From: Aldy Hernandez <aldyh@redhat.com>
To: Richard Biener <richard.guenther@gmail.com>
Cc: Jeff Law <jeffreyalaw@gmail.com>,
GCC patches <gcc-patches@gcc.gnu.org>,
"MacLeod, Andrew" <amacleod@redhat.com>
Subject: Re: [PATCH] Replace EVRP in DOM with ranger.
Date: Mon, 2 May 2022 09:17:12 +0200 [thread overview]
Message-ID: <CAGm3qMWb2yc8cVdkC=ftNunKmtto0B_xq5C-k3L5sWafUicsXg@mail.gmail.com> (raw)
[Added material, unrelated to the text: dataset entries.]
Lemma hex4_ascii (n : N) : ascii_text (hex4 n) = true.
Proof.
  unfold hex4, ascii_text. cbn [map forallb].
  repeat match goal with
         | |- context [hex_char (?d mod 16)] =>
             let H := fresh in
             destruct (hex_char_spec (d mod 16) ltac:(apply N.mod_lt; discriminate))
               as [_ H];
             rewrite H; clear H
         end.
  reflexivity.
Qed.

Lemma u_escape_ascii (n : N) : ascii_text (u_escape n) = true.
Proof.
  unfold u_escape. change (92%N :: 117%N :: hex4 n) with ([92%N; 117%N] ++ hex4 n).
  now rewrite ascii_text_app, hex4_ascii.
Qed.

Lemma escape_char_ascii (c : N) : ascii_text (escape_char c) = true.
Proof.
  unfold escape_char.
  repeat match goal with
         | |- context [if ?b then _ else _] => destruct b eqn:?
         end; try reflexivity.
  - unfold ascii_text. cbn [forallb]. rewrite andb_true_r.
    match goal with H : (_ && _)%bool = true |- _ => N_cases_in H; try discriminate end.
    N_cases; try reflexivity.
  - apply u_escape_ascii.
  - now rewrite ascii_text_app, !u_escape_ascii.
Qed.

Lemma encode_basestring_ascii_ascii (s : text) :
  ascii_text (encode_basestring_ascii s) = true.
Proof.
  unfold encode_basestring_ascii. change (34%N :: ?r) with ([34%N] ++ r).
  rewrite !ascii_text_app. cbn [ascii_text forallb andb].
  induction s as [|c s IH]; [reflexivity|].
  cbn [flat_map]. fold (ascii_text (escape_char c ++ flat_map escape_char s)).
  rewrite ascii_text_app, escape_char_ascii. exact IH.
Qed.

Lemma digits_text_ascii (d : Decimal.uint) : ascii_text (digits_text d) = true.
Proof. induction d; try reflexivity; exact IHd. Qed.

Lemma intstr_ascii (z : Z) : ascii_text (intstr z) = true.
Proof.
  destruct z as [|p|p]; [reflexivity | |].
  - rewrite intstr_pos. apply digits_text_ascii.
  - rewrite intstr_neg. exact (digits_text_ascii (Pos.to_uint p)).
Qed.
In-Reply-To: <CAFiYyc1giCBE4t7NdsLZCX72yTvU3coonrmwo7pRD2QHqhCbHw@mail.gmail.com>
On Mon, May 2, 2022 at 8:30 AM Richard Biener
<richard.guenther@gmail.com> wrote:
>
> On Fri, Apr 29, 2022 at 6:22 PM Aldy Hernandez <aldyh@redhat.com> wrote:
> >
> > On Fri, Apr 29, 2022 at 12:13 PM Richard Biener
> > <richard.guenther@gmail.com> wrote:
> > >
> > > On Fri, Apr 29, 2022 at 11:53 AM Aldy Hernandez <aldyh@redhat.com> wrote:
> > > >
> > > > On Fri, Apr 29, 2022 at 9:09 AM Richard Biener
> > > > <richard.guenther@gmail.com> wrote:
> > > > >
> > > > > On Thu, Apr 28, 2022 at 8:44 PM Jeff Law via Gcc-patches
> > > > > <gcc-patches@gcc.gnu.org> wrote:
> > > > > >
> > > > > >
> > > > > >
> > > > > > On 4/28/2022 10:30 AM, Aldy Hernandez wrote:
> > > > > > > [Jeff, this is the same patch I sent you last week with minor tweaks
> > > > > > > to the commit message.]
> > > > > > And I just dropped it into the tester. We should have the vast majority
> > > > > > of targets tested by this time tomorrow.
> > > > > >
> > > > > > >
> > > > > > > [Despite the verbosity of the message, this is actually a pretty
> > > > > > > straightforward patch. It should've gone in last cycle, but there
> > > > > > > was a nagging regression I couldn't get to until after stage1
> > > > > > > had closed.]
> > > > > > You had other, non-work/gcc priorities. No worries at missing gcc-12.
> > > > > >
> > > > > >
> > > > > > >
> > > > > > > There are 3 uses of EVRP in DOM that must be converted.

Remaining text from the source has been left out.